Rex Tillerson, chief executive of ExxonMobil, the world’s largest oil company, has called for European governments to support fracking, despite being called out as a ‘nimby’ last year.
Speaking at the World Gas Conference in Paris this week, he claimed that the large number of wells already fracked in the US and Canada have proven that the technology is safe.
However, just last year, Tillerson joined a lawsuit citing fracking’s consequences in order to stop the construction of a 160-foot water tower as it would harm the value of his $5 million home in Texas.
The claimants also stated that the water tower’s intended operations – to sell water to the local fracking firms – will create “a noise nuisance and traffic hazards”.
Tillerson eventually dropped out of the suit a few months later and, after continuing battles between his neighbours and the company building the water tower, the completion of the project was eventually given the go-ahead.
More recently, ExxonMobil faced criticism after its shareholders rejected proposals to add independent directors with climate change expertise to their boards.
From Coal to Gas
Leading European oil and gas companies have been championing calls for global price on carbon emissions this week in order to shift production away from coal to natural gas.
Over the past few years energy companies have seen a gradual shift in the mix of their energy production.

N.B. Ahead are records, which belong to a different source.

(** Nothing is to be flushed. *)
Lemma nothing_to_flush :
  (all' = true → stable_write w = true ∧ (all = true ∨ untruncated (filecache w))) →
  (untruncated (filecache w) → flushable (filecache w) = []) → winv all' w.
Proof.
  intros Hall Hz. destruct (wi_core _ _ _ _ _ _ V) as [wr W]. rewrite Hs in W. simpl in W.
  pose proof V as [_ Lk Rn Er Cm Tk Ga _ Pu Ct Sn Lg Fl Cn]. split; try done; [|intros Ha; by apply Hall].
  exists wr. rewrite Hs. simpl. pose proof W as [C Fi B F R N S Sm E A]. split; try done.
  intros Ha i mb Hm Hd. destruct (Hall Ha) as [_ [Hal|Hu]]; [by eapply A|]. rewrite app_nil_r.
  apply (cs_flush _ _ _ _ _ _ _ _ _ _ C _ _ Hm). apply not_false_iff_true. intros Hf. specialize (Hz Hu).
  pose proof (proj1 (core_dirty _ _ _ _ _ _ _ _ W) _ _ Hm Hd) as (k & x & Hin & <-)%elem_of_ids.
  assert (x ∈ flushable (filecache w)) as Hx; [|rewrite Hz in Hx; by apply elem_of_nil in Hx].
  apply list_elem_of_fmap. exists (k, x). split; [done|]. apply list_elem_of_filter. split; [|done]. unfold chunk_is. simpl. rewrite Hm.
  unfold flushable_mb. by rewrite Hd, Hf, (Hu _ _ Hm Hd).
Qed.

Lemma sync_start_enter strict full :
  startable w → (strict = false → untruncated (filecache w)) →
  (all' = true → stable_write w = true ∧ (all = true ∨ untruncated (filecache w))) →
  may_abort strict (sync_start full) w (λ _ w', winv all' w' ∧ (w' = w ∨ ∃ v, syncing w' = Some (Sync [] v None))).
Proof.
  intros St Hstrict Hall. destruct (wi_core _ _ _ _ _ _ V) as [wr W]. pose proof (wi_lock _ _ _ _ _ _ V) as Lk. rewrite Hs in W, Lk. simpl in W.
  pose proof St as (_ & Hstart). destruct (core_dirty _ _ _ _ _ _ _ _ W) as [Hdm Hfd].
  pose proof (core_inv _ _ _ _ _ _ _ _ _ _ _ W) as I. set (w0 := set_inode true (stable_write w) (write_error w) (putblock_filesize w) w).
  assert (untruncated (filecache w) → get_bytes_to_flush w0 = bc_bytes (flushable (filecache w))) as Hn by (intros; by apply bytes_to_flush_total).
  destruct (picked_empty _ I (flushable (filecache w)) []) as [Hp H0]; [by rewrite app_nil_r|].
  unfold sync_start, flush_lock. apply ma_after. wp_step. wp_step. rewrite Lk. wp_asserts done. wp_step. apply ma_after. wp_step. fold w0.
  destruct (Z.eqb_spec (get_bytes_to_flush w0) 0) as [Hz|Hz].
  - apply ma_wp. unfold flush_unlock. wp_step. wp_step. wp_asserts done. wp_step.
    assert (set_inode false (stable_write w0) (write_error w0) (putblock_filesize w0) w0 = w) as -> by (unfold w0, set_inode; simpl; rewrite <- Lk; by destruct w).
    split; [|by left]. eapply nothing_to_flush; [exact Hall|]. intros Hu. rewrite (Hn Hu) in Hz.
    destruct (flushable (filecache w)); [done|]. assert (0 < bc_bytes (b :: l)) by (by apply Hp). lia.
  - apply ma_bind. eapply ma_mono; [eapply (picked_flush_spec strict); [exact W|exact St|exact Hall|]|].
    { intros Hu%Hstrict. specialize (Hn Hu). split; [done|]. lia. }
    cbv beta. intros v w' (c & W' & [[-> Hst]|(Hst & Ha & Hrun & ->)]); apply ma_wp.
    + eapply enter_stable; [exact W'|done|]. split; [by eapply winv_entered|]. right. by exists v.
    + destruct (Hstart Hst) as [Hfl Hpend]. pose proof (proj1 (idle_queue _ _ _ _ _ _ _ _ W) Hfl) as HQ. rewrite Ha in W'.
      eapply wp_mono; [eapply enter_unstable; try done|].
      cbv beta. intros _ w' (sb & pb & -> & Hpb). split; [|right; by exists v]. eapply winv_entered; [by rewrite Ha|by rewrite Ha|done].
Qed.
End enter.

(** When no dirty data is being truncated the flush runs; if it runs it keeps the invariant. *)
Lemma sync_start_spec all all' w full strict :
  winv all w → startable w → (strict = false → untruncated (filecache w)) →
  (all' = true → stable_write w = true ∧ (all = true ∨ untruncated (filecache w))) →
  may_abort strict (sync_start full) w (λ _ w', winv all' w' ∧ (w' = w ∨ ∃ v, syncing w' = Some (Sync [] v None))).
Proof. intros V St. eapply sync_start_enter; [exact V|apply St|done]. Qed.
End start.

Shell CEO Ben van Beurden, has said that his company has changed from “an oil-and-gas company to a gas-and-oil company.”
Shell and Total began producing more gas than oil in 2013 and 2014 respectively, and ExxonMobil’s gas output rose to about 47 percent of total production last year, up from 39 percent six years ago.

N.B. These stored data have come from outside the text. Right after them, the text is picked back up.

(** [readdirectory_cache::clear()]; [dec] is [nfs_inode::decref()]. *)
Definition clear_with (dec : nat → MD ()) (d : nat) : MD () :=
  do c ← get_dircache d;
  do_ massert (bool_decide (dir_entries c = ∅) || negb (cookie_verifier c =? 0) || lookuponly c);
  do tofree ← clear_loop c (cookies (dir_entries c));
  do_ massert (bool_decide (size (dir_entries c) = size (dnlc_map c)));
  do_ put_dircache d (cleared c);
  mfor tofree (λ i, do x ← get_inode i; do_ massert (0 <? lookupcnt x); dec i).

(** [nfs_client::put_nfs_inode_nolock()] *)
Definition put_nfs_inode (i : nat) (dropcnt : Z) : MD () :=
  do x ← get_inode i;
  do_ massert (dropcnt <=? lookupcnt x);
  let x' := with_counts (lookupcnt x - dropcnt) (dircachecnt x) (forget_expected x) x in
  do_ put_inode i x';
  if 0 <? dircachecnt x' then mret ()
  else if 0 <? lookupcnt x' then mret ()
  else
    do_ massert (forget_expected x' =? 0);
    do s ← mget;
    do_ massert (negb (is_dir x') || match dircaches s !! i with
                                     | Some c => bool_decide (dir_entries c = ∅)
                                     | None => true
                                     end);
    do_ mmodify (set_inodes (delete i));
    mmodify (set_caches (delete i)).

(** [nfs_inode::invalidate_cache(purge_now, shutdown)] of a directory: the purge is
    deferred to the next enumeration unless [purge_now]. *)
Definition invalidate (d : nat) : MD () :=
  do c ← get_dircache d; put_dircache d (with_flags (lookuponly c) (confirmed_msecs c) true c).

Definition invalidate_cache (dec : nat → MD ()) (i : nat) (purge_now : bool) : MD () :=
  do x ← get_inode i;
  do s ← mget;
  if is_dir x && bool_decide (is_Some (dircaches s !! i)) then
    do_ invalidate i;
    if purge_now then clear_with dec i else mret ()
  else mret ().

(** [decref()] after its assertions: the references are dropped, and when they were the
    last ones the inode's cache is purged and the inode deleted. *)
Definition drop_refs (dec : nat → MD ()) (i : nat) (cnt : Z) : MD () :=
  do x ← get_inode i;
  let left := lookupcnt x + 1 - cnt in
  do_ put_inode i (with_counts left (dircachecnt x) (forget_expected x) x);
  if left =? 1 then
    do_ invalidate_cache dec i true;
    do y ← get_inode i;
    do_ put_inode i (with_counts (lookupcnt y + (cnt - 1)) (dircachecnt y) (forget_expected y) y);
    do z ← get_inode i;
    do_ massert (cnt <=? lookupcnt z);
    put_nfs_inode i cnt
  else
    do y ← get_inode i;
    put_inode i (with_counts (lookupcnt y - 1) (dircachecnt y) (forget_expected y) y).

(** The recursion goes through the caches that are purged: each nesting empties one more
    cache, so one more than the number of caches is enough fuel. *)
Fixpoint decref_n (fuel : nat) (i : nat) (cnt : Z) (from_forget : bool) : MD () :=
  match fuel with
  | O => massert false
  | S fuel' =>
      do x ← get_inode i;
      do_ massert (negb (is_forgotten x));
      do_ massert (0 <? cnt);
      do_ massert (from_forget || (cnt =? 1));
      do_ massert (cnt <=? lookupcnt x);
      do_ (if from_forget then
             do_ massert (cnt <=? forget_expected x);
             do_ massert (forget_expected x - cnt <=? lookupcnt x - cnt);
             do_ add_forget_expected i (- cnt);
             massert (0 <=? forget_expected x - cnt)
           else massert (forget_expected x <=? lookupcnt x - cnt));
      drop_refs (λ j, decref_n fuel' j 1 false) i cnt
  end.

Definition decref_cnt (i : nat) (cnt : Z) (from_forget : bool) : MD () :=
  do s ← mget; decref_n (S (size (dircaches s))) i cnt from_forget.

Definition decref (i : nat) : MD () := decref_cnt i 1 false.

Definition clear (d : nat) : MD () := clear_with decref d.

Definition clear_if_needed (d : nat) : MD () :=
  do c ← get_dircache d;
  do_ put_dircache d (with_flags (lookuponly c) (confirmed_msecs c) false c);
  if invalidate_pending c then clear d
  else if lookuponly c then clear d
  else mret ().

(** ** The operations of readdirectory_cache *)
Definition set_lookuponly (d : nat) : MD () :=
  do c ← get_dircache d; put_dircache d (with_flags true (confirmed_msecs c) (invalidate_pending c) c).

(** [now] is [get_current_msecs()]. *)
Definition set_eof (now : Z) (d : nat) (k : Z) : MD () :=
  do_ massert (2 <=? k);
  do c ← get_dircache d;
  put_dircache d (with_eof true k (if seq_last_cookie c =? k then now else 0) c).

(** [actimeo] is the attribute cache timeout of the directory, in seconds. *)
Definition is_confirmed (now actimeo : Z) (c : readdirectory_cache) : bool :=
  now <? u64 (confirmed_msecs c + actimeo * 1000).

Definition filename_to_cookie (d : nat) (nm : string) : MD Z :=
  do c ← get_dircache d;
  let k := match dnlc_map c !! nm with Some k => k | None => 0 end in
  do_ massert ((k <? UINT32_MAX) || (2 ^ 63 - 1 <=? k));
  mret k.

Definition is_some {A} (o : option A) : bool := match o with Some _ => true | None => false end.

(** [lookup()]: the caller gets a use of the entry, and a reference on its inode. *)
Definition lookup (d : nat) (k0 : Z) (hint : option string) : MD (option nat) :=
  do_ massert (eqb (k0 =? 0) (is_some hint));
  do k ← (match hint with Some nm => filename_to_cookie d nm | None => mret k0 end);
  if is_some hint && (k =? 0) then mret None
  else
    do c ← get_dircache d;
    match dir_entries c !! k with
    | None => mret None
    | Some id =>
        do_ shared_copy id;
        do e ← get_dirent id;
        do_ massert (match hint with Some nm => String.eqb (name e) nm | None => true end);
        do_ (match de_inode e with
             | Some i => do x ← get_inode i; do_ massert (0 <? dircachecnt x); add_dircachecnt i 1
             | None => mret ()
             end);
        mret (Some id)
    end.

(** [dnlc_lookup()]: the inode, with a lookup reference, or whether the name is known not
    to exist. *)
Definition dnlc_lookup (now actimeo : Z) (d : nat) (nm : string) : MD (option nat * bool) :=
  do r ← lookup d 0 (Some nm);
  match r with
  | Some id =>
      do e ← get_dirent id;
      match de_inode e with
      | Some i =>
          do_ massert (String.eqb nm (name e));
          do_ incref i;
          do x ← get_inode i;
          do_ massert (2 <=? dircachecnt x);
          do_ add_dircachecnt i (-1);
          do_ shared_reset id;
          mret (Some i, false)
      | None => do_ shared_reset id; mret (None, false)
      end
  | None => do c ← get_dircache d; mret (None, is_confirmed now actimeo c)
  end.

(** The entry leaves the cache: accounting, both maps, and the map's use. *)
Definition erase_entry (d : nat) (k : Z) (id : nat) (e : directory_entry) : MD () :=
  do c ← get_dircache d;
  do_ massert (get_cache_size e <=? cache_size c);
  do_ massert (bool_decide (is_Some (dnlc_map c !! name e)));
  do_ put_dircache d (with_maps (seq_last_cookie c) (cache_size c - get_cache_size e)
                        (delete k (dir_entries c)) (delete (name e) (dnlc_map c)) c);
  shared_reset id.

(** The end of [remove()]: the local [dirent] goes out of scope, and the inode is freed
    when the entry had its last reference. *)
Definition release_removed (id : nat) (e : directory_entry) : MD bool :=
  match de_inode e with
  | None => do_ shared_reset id; mret true
  | Some i =>
      do x ← get_inode i;
      do_ massert (0 <? dircachecnt x);
      if dircachecnt x =? 1 then
        do_ incref i;
        do_ shared_reset id;
        do y ← get_inode i;
        do_ massert (0 <? lookupcnt y);
        do_ decref i;
        mret true
      else do_ shared_reset id; mret true
  end.

Definition remove (d : nat) (k0 : Z) (hint : option string) : MD bool :=
  do_ massert (eqb (k0 =? 0) (is_some hint));
  do k ← (match hint with Some nm => filename_to_cookie d nm | None => mret k0 end);
  if is_some hint && (k =? 0) then mret false
  else
    do c ← get_dircache d;
    match dir_entries c !! k with
    | None => mret false
    | Some id =>
        do_ shared_copy id;
        do e ← get_dirent id;
        do_ massert (cookie e =? k);
        do_ (if k0 =? 0 then set_lookuponly d else mret ());
        do_ erase_entry d k id e;
        release_removed id e
    end.

Definition dnlc_remove (d : nat) (nm : string) : MD bool := remove d 0 (Some nm).

Definition MAX_CACHE_SIZE_LIMIT : Z := 1024 * 1024 * 1024.

(** [dir_entries.emplace(entry->cookie, entry)] and what follows a successful insertion. *)
Definition emplace_entry (d : nat) (id : nat) (e : directory_entry) (verf : option Z) : MD bool :=
  do c ← get_dircache d;
  do_ (match verf with Some v => massert (negb (v =? 0)) | None => mret () end);
  let c1 := match verf with Some v => with_verf v c | None => c end in
  match dir_entries c !! cookie e with
  | Some _ => do_ put_dircache d c1; mret false
  | None =>
      do_ shared_copy id;
      do_ put_dircache d
            (with_maps (if cookie e =? u64 (seq_last_cookie c + 1) then cookie e else seq_last_cookie c)
               (cache_size c + get_cache_size e)
               (<[cookie e := id]> (dir_entries c)) (<[name e := cookie e]> (dnlc_map c)) c1);
      mret true
  end.

(** [add()]; [max_cache] is the configured limit in bytes.  The caller keeps its own use
    of the entry. *)
Definition add (max_cache : Z) (d : nat) (id : nat) (verf : option Z) : MD bool :=
  do_ massert (negb (max_cache =? 0));
  let max_single_cache := Z.min MAX_CACHE_SIZE_LIMIT (max_cache / 2) in
  do e ← get_dirent id;
  do_ massert (negb (cookie e =? 0));
  do c ← get_dircache d;
  do_ (if max_single_cache <=? cache_size c then
         do_ clear d; do c' ← get_dircache d; massert (cache_size c' <? max_single_cache)
       else mret ());
  do s ← mget;
  if max_cache <? bytes_allocated_g s then mret false
  else
    do_ (match de_inode e with
         | Some i => do x ← get_inode i; massert (0 <? dircachecnt x)
         | None => mret ()
         end);
    do c ← get_dircache d;
    do_ massert (bool_decide (size (dir_entries c) = size (dnlc_map c)));
    do k ← filename_to_cookie d (name e);
    do_ (if negb (k =? 0) then do_ remove d k None; mret () else mret ());
    do r ← emplace_entry d id e verf;
    do c ← get_dircache d;
    do_ massert (bool_decide (size (dir_entries c) = size (dnlc_map c)));
    mret r.

(** [cookie = bigcookie++] *)
Definition next_bigcookie : MD Z :=
  do s ← mget; do_ mmodify (set_bigcookie (u64 (bigcookie s + 1))); mret (bigcookie s).

(** Drops the references [lookup()] took on the entry's inode and on the entry. *)
Definition drop_lookup (id : nat) (i : nat) : MD () :=
  do x ← get_inode i;
  do_ massert (2 <=? dircachecnt x);
  do_ add_dircachecnt i (-1);
  shared_reset id.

These calls come as oil and gas companies face growing pressure to take action on climate change from fossil fuel divestment campaigns and policy makers who want to bring down their nations' carbon emissions.
But Tillerson, along with Chevron, said that he only intend to support a carbon tax if real consensus emerges in the US.
Climate Change and Poverty
Tillerson has repeatedly rejected the accuracy of climate models that seek to predict the outcomes of rising temperatures, and has warned that hastily adopting carbon limits based on these models could have costly long-term consequences for shareholders. ExxonMobil is also well known for its involvement in funding climate denial think tanks.
The coal industry has also attempted to fight back against the call for more natural gas by arguing that coal production is essential in order to lift people out of poverty in developing countries.
The London-based World Coal Association (WCA) has met with officials from India to Indonesia, Pakistan, the Philippines and Malaysia to convince them of this policy and get them to support coal-fired power generation in any potential agreements made at the UN climate change conference in Paris this December.
So, does this mean more fracking? Not necessarily. The president of the International Gas Union, Jerome Ferrier, announced at the World Gas Conference in Paris this week that there will not be a US-style shale gas revolution in Europe.
He put this down to the reluctance of European governments: there is resistance in Poland and the UK, moratoriums in Germany and Bulgaria, and a ban in France.
He told the BBC that “the future of gas does not depend on shale gas – there is enough conventional gas [to meet demand] for more than a century.”